Linux is still an operating system. So yes, It can still get some nasty malware.

Let’s think about this.

The most popular operating system usually is the main target. Pretend you’re going to make some malware, and you want to infect some users. Which operating system should you target? Are you going to use the most popular operating system? Or the operating system nobody uses?

Microsoft’s Windows is by far the most popular operating system as of 2020.

So, Linux just isn’t targeted for malware as much. Is that the only reason though?

No! Unlike Windows, Linux is open source. That means anybody can view and edit the Linux code themself. Making Linux open source is a great idea for security, this is because the Linux community can help find bugs and security vulnerabilities and help fix them.

Linux is a very secure operating system. You should use it.

I hope this post will help you to understand why Linux doesn’t need antivirus.

If you have any questions feel free to comment down below.


2 thoughts on “Why Doesn’t Linux Need Antivirus?”
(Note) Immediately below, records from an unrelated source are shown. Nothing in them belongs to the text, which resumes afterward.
(** X15: the folder a replacement refetches. The change handler is the
    one of the hidden input, which is created only when none is there:
    the folder it refetches after a successful replacement is the one
    that was open when the input was created. With an input left from a
    dismissed picker that is an earlier folder, not the one open at the
    click. *)
Theorem replacement_refetches_folder_of_input :
  ∀ (w w' : World) (fileId : Id) (newFile : string) (message : option string),
    isLoading (st w) = false →
    truthy fileId = true →
    let captured := default (currentFolderId (st w)) (updateFileInputRef w) in
    let w1 := run (handle (ClickUpdate fileId)) w in
    let w2 := run (handle (PickFile (Some newFile) true)) w1 in
    let w3 := run (resume (AwaitUpdate captured) (Resolved message)) w' in
    updateFileInputRef w1 = Some captured
    ∧ st w1 = st w
    ∧ (∃ prompt, out w2 = out w ++ [Confirm prompt true;
                                    Request (PutFile fileId)])
    ∧ pending w2 = pending w ++ [AwaitUpdate captured]
    ∧ pending w3 = pending w' ++ [AwaitFetch captured]
    ∧ Request (GetFolders captured) ∈ out w3
    ∧ Request (GetFiles captured) ∈ out w3.
Proof.
  intros w w' fileId newFile message Hl Ht. cbn zeta.
  assert (H1 : run (handle (ClickUpdate fileId)) w
               = mkWorld (st w)
                   (Some (default (currentFolderId (st w))
                            (updateFileInputRef w)))
                   fileId (out w) (pending w)).
  { cbn [handle]. unfold triggerUpdateFile, run. step_handler. rewrite Hl.
    cbn. by destruct (updateFileInputRef w). }
  rewrite H1. cbn [updateFileInputRef st].
  split; [done|]. split; [done|].
  change (run (handle (PickFile (Some newFile) true)) ?x)
    with (run (handleActualFileUpdate
                 (default (currentFolderId (st w)) (updateFileInputRef w))
                 (Some newFile) true) x).
  pose proof (handleActualFileUpdate_success_refetches
                (default (currentFolderId (st w)) (updateFileInputRef w))
                message w') as (Hp & Hf1 & Hf2).
  split; [|split; [|by repeat split]].
  - unfold handleActualFileUpdate, run. step_handler. rewrite Ht. cbn.
    rewrite <- app_assoc. eauto.
  - unfold handleActualFileUpdate, run. step_handler. by rewrite Ht.
Qed.
Lemma text_lt_sql_iso a b :
  text_lt (sql_text a) (isoformat b) = (day_of a <=? day_of b).
Proof.
  unfold text_lt, sql_text, isoformat, day_of. cbn [text_compare].
  destruct (Z.compare_spec (a / days 1) (b / days 1)) as [H|H|H].
  - cbn. symmetry. apply Z.leb_le. lia.
  - symmetry. apply Z.leb_le. lia.
  - symmetry. apply Z.leb_gt. lia.
Qed.

Lemma day_of_sqlite_datetime_now now :
  day_of (sqlite_datetime_now now) = day_of now.
Proof.
  unfold day_of, sqlite_datetime_now, days, MICROS.
  replace (1 * 86400 * 1000000) with (1000000 * 86400) by lia.
  rewrite <- !Z.div_div by lia. by rewrite Z.div_mul by lia.
Qed.

Lemma filter_length_le {A} (f : A -> bool) (l : list A) :
  (length (List.filter f l) <= length l)%nat.
Proof. induction l as [|a l IH]; cbn; [lia|]. destruct (f a); cbn; lia. Qed.

Lemma filter_ext_eq {A} (f g : A -> bool) (l : list A) :
  (forall a, f a = g a) -> List.filter f l = List.filter g l.
Proof. intros H. induction l as [|a l IH]; cbn; [done|]. by rewrite H, IH. Qed.

(** X8: [count_week_reports] compares the stored text of [reported_at]
    with the ISO text of the week start, so it counts exactly the reports
    filed on a calendar day after the day the cycle started, whatever the
    times of day; the count is never above the number of reports. *)
Theorem count_week_reports_by_day (st : State) :
  count_week_reports st
  = Z.of_nat (length (List.filter
      (fun r => day_of (week_start st) <? day_of (reported_at r)) (reports st))) /\
  0 <= count_week_reports st <= Z.of_nat (length (reports st)).
Proof.
  unfold count_week_reports, get_week_start.
  rewrite (filter_ext_eq _ (fun r => day_of (week_start st) <? day_of (reported_at r)))
    by (intros r; apply text_ge_sql_iso).
  split; [reflexivity|].
  pose proof (filter_length_le
    (fun r => day_of (week_start st) <? day_of (reported_at r)) (reports st)). lia.
Qed.

End TextOrder.

(** ** Reports *)

Section Reports.

(** X7: [report_pixel] turns down coordinates outside the board with 400
    and an unknown user with 404, leaving the state as it was.  Any other
    report is stored, whoever files it and however often the cell was
    reported before: the count returned is the count before plus one when
    the report is filed on a later calendar day than the cycle started
    (and the count before otherwise), the board ends frozen exactly when
    it was frozen or the count has reached 2500, and nothing but the
    report table and the flag changes. *)
Theorem report_pixel_counts_every_report (now uid x y : Z) (reason : string)
    (st : State) :
  let res := report_pixel now uid x y reason st in
  let valid := (0 <=? x) && (x <? BOARD_SIZE) && (0 <=? y) && (y <? BOARD_SIZE) in
  let count :=
    count_week_reports st + (if day_of (week_start st) <? day_of now then 1 else 0) in
  if negb valid then res = (st, HTTPException 400 InvalidCoordinates)
  else match users st !! uid with
       | None => res = (st, HTTPException 404 UserNotFound)
       | Some _ =>
           snd res = Ok (mkReportResponse
                           ((REPORT_FREEZE_THRESHOLD <=? count) && negb (board_frozen st))
                           count) /\
           fst res =
             set_board_frozen (board_frozen st || (REPORT_FREEZE_THRESHOLD <=? count))
               (set_reports
                  (fun rs => rs ++ [mkReport uid x y reason (sqlite_datetime_now now)])
                  st) /\
           count_week_reports (fst res) = count
       end.
Proof.
  cbv zeta. unfold report_pixel.
  destruct (negb _) eqn:Hvalid; [reflexivity|].
  destruct (users st !! uid) as [u|] eqn:Hu; [|reflexivity].
  set (filed := set_reports _ st).
  assert (Hcount : count_week_reports filed
                   = count_week_reports st
                     + (if day_of (week_start st) <? day_of now then 1 else 0)).
  { unfold count_week_reports, get_week_start, filed.
    cbn [reports set_reports week_start].
    rewrite List.filter_app, List.length_app. cbn [List.filter reported_at].
    rewrite text_ge_sql_iso, day_of_sqlite_datetime_now.
    destruct (day_of (week_start st) <? day_of now); cbn [length]; lia. }
  rewrite <- Hcount. unfold is_board_frozen.
  change (board_frozen filed) with (board_frozen st).
  destruct (REPORT_FREEZE_THRESHOLD <=? count_week_reports filed) eqn:Hth;
    destruct (board_frozen st) eqn:Hf; cbn [andb negb orb fst snd].
  - split; [reflexivity|]. split; [|reflexivity].
    unfold set_board_frozen, filed, set_reports. cbn. by rewrite Hf.
  - split; [reflexivity|]. split; reflexivity.
  - split; [reflexivity|]. split; [|reflexivity].
    unfold set_board_frozen, filed, set_reports. cbn. by rewrite Hf.
  - split; [reflexivity|]. split; [|reflexivity].
    unfold set_board_frozen, filed, set_reports. cbn. by rewrite Hf.
Qed.
(** * Gravity Runner: the simulation core of [ui/main_ui.py]

    A shallow embedding of the game's state and of one frame of its main
    loop, followed by the properties of the simulation engine.

    Numbers.  Python mixes [int] and [float] freely here: the score, the game
    speed, the spawn interval and an obstacle's [x] start as integers and
    become floats after the first tick.  They are modelled as exact rationals
    ([Q]); quantities that stay integers for the whole run (the player's
    coordinates, box sizes, millisecond time stamps) are [Z].  Where a result
    is compared up to the value of a rational, [==] ([Qeq]) is used.  The
    exact reading is used for the statements that the rounding of float
    operations cannot change (orders, bounds, integer facts, control flow);
    module [B64] reads the same program on binary64 floats for the statement
    that rounding decides.

    Environment.  What a tick reads from outside the program is an explicit
    input: the millisecond clock [pygame.time.get_ticks()], the two random
    draws of [generate_obstacle], the pressed state of the space bar and the
    queue of pygame events. *)

From Stdlib Require Import String ZArith QArith Qminmax Qabs Qround Floats List Bool Lia Lqa.
Import ListNotations.

Open Scope Q_scope.

(** ** Game constants *)

Definition SCREEN_WIDTH : Z := 800.
Definition SCREEN_HEIGHT : Z := 400.
Definition GROUND_HEIGHT : Z := 350.
Definition AIR_HEIGHT : Z := 150.
Definition PLAYER_WIDTH : Z := 30.
Definition PLAYER_HEIGHT : Z := 80.
Definition OBSTACLE_WIDTH : Z := 30.
Definition OBSTACLE_HEIGHT : Z := 80.
Definition GAME_SPEED_INITIAL : Z := 5.
Definition GAME_SPEED_INCREMENT : Q := 4 # 1000.   (* 0.004 *)
Definition OBSTACLE_FREQUENCY_INITIAL : Z := 1000.
Definition OBSTACLE_FREQUENCY_MIN : Z := 500.
Definition OBSTACLE_DISTANCE_MIN : Z := 300.
Definition OBSTACLE_DISTANCE_MAX : Z := 600.
Definition SCORE_INCREMENT : Q := 5 # 100.   (* 0.05 *)
Definition TRANSITION_SPEED : Z := 15.

(** ** Python and pygame primitives *)

(** [a < b] on numbers, as a boolean. *)
Definition Qltb (a b : Q) : bool := negb (Qle_bool b a).

(** [a >= b] on numbers, as a boolean. *)
Definition Qgeb (a b : Q) : bool := Qle_bool b a.

(** Conversion of a float to a C [int], as pygame does with the arguments of
    [pygame.Rect]: truncation toward zero. *)
Definition to_int (q : Q) : Z := Z.quot (Qnum q) (Zpos (Qden q)).

Module Rect.

(** [pygame.Rect]: integer left, top, width and height. *)
Record t : Type := mk { x : Z; y : Z; w : Z; h : Z }.

(** [Rect.colliderect] of pygame 2: rectangles of zero width or height
    collide with nothing; otherwise the open intervals on both axes must
    intersect (edges that only touch do not collide). *)
Definition colliderect (a b : t) : bool :=
  if ((w a =? 0) || (h a =? 0) || (w b =? 0) || (h b =? 0))%Z then false
  else
    ((Z.min (x a) (x a + w a) <? Z.max (x b) (x b + w b)) &&
     (Z.min (y a) (y a + h a) <? Z.max (y b) (y b + h b)) &&
     (Z.min (x b) (x b + w b) <? Z.max (x a) (x a + w a)) &&
     (Z.min (y b) (y b + h b) <? Z.max (y a) (y a + h a)))%Z.

End Rect.

(** ** GameState *)

Record GameState : Type := mkGameState {
  game_over : bool;
  has_started : bool;
  score : Q;
  game_speed : Q;
  obstacle_frequency : Q;
  last_obstacle_time : Z
}.

(** [GameState.reset]: every field is overwritten, whatever it held. *)
Definition GameState_reset (_ : GameState) : GameState :=
  {| game_over := false;
     has_started := false;
     score := 0;
     game_speed := inject_Z GAME_SPEED_INITIAL;
     obstacle_frequency := inject_Z OBSTACLE_FREQUENCY_INITIAL;
     last_obstacle_time := 0 |}.

Definition set_game_over (b : bool) (s : GameState) : GameState :=
  {| game_over := b;
     has_started := has_started s;
     score := score s;
     game_speed := game_speed s;
     obstacle_frequency := obstacle_frequency s;
     last_obstacle_time := last_obstacle_time s |}.

Definition set_has_started (b : bool) (s : GameState) : GameState :=
  {| game_over := game_over s;
     has_started := b;
     score := score s;
     game_speed := game_speed s;
     obstacle_frequency := obstacle_frequency s;
     last_obstacle_time := last_obstacle_time s |}.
  1. This is a very good point, when malicious actors try to get their malware on as many computers as possible they make it so it’ll be compatible with the most amount of machines.

    This is certainly true for desktops, but what do you think about how the vast majority of servers are running linux hosts? (https://thecloudmarket.com/stats#/by_platform_definition).

    I think Linux is a better designed and written operating system than Windows :-). Here’s a good list of security features/systems in Linux that are worth digging into: https://kernsec.org/wiki/index.php/Projects

  2. I’d be curious what the overall security profile is for non-mainstream OSes. For example, is the smaller number of code contributors/reviewers that the BSDs have offset by their lower adoption rate? I’d imagine that you’d be more impervious to mass malware campaigns (at least those directed at the OS level), but if you were targeted specifically, I’d assume there would be more undiscovered vulnerabilities that could be exploited.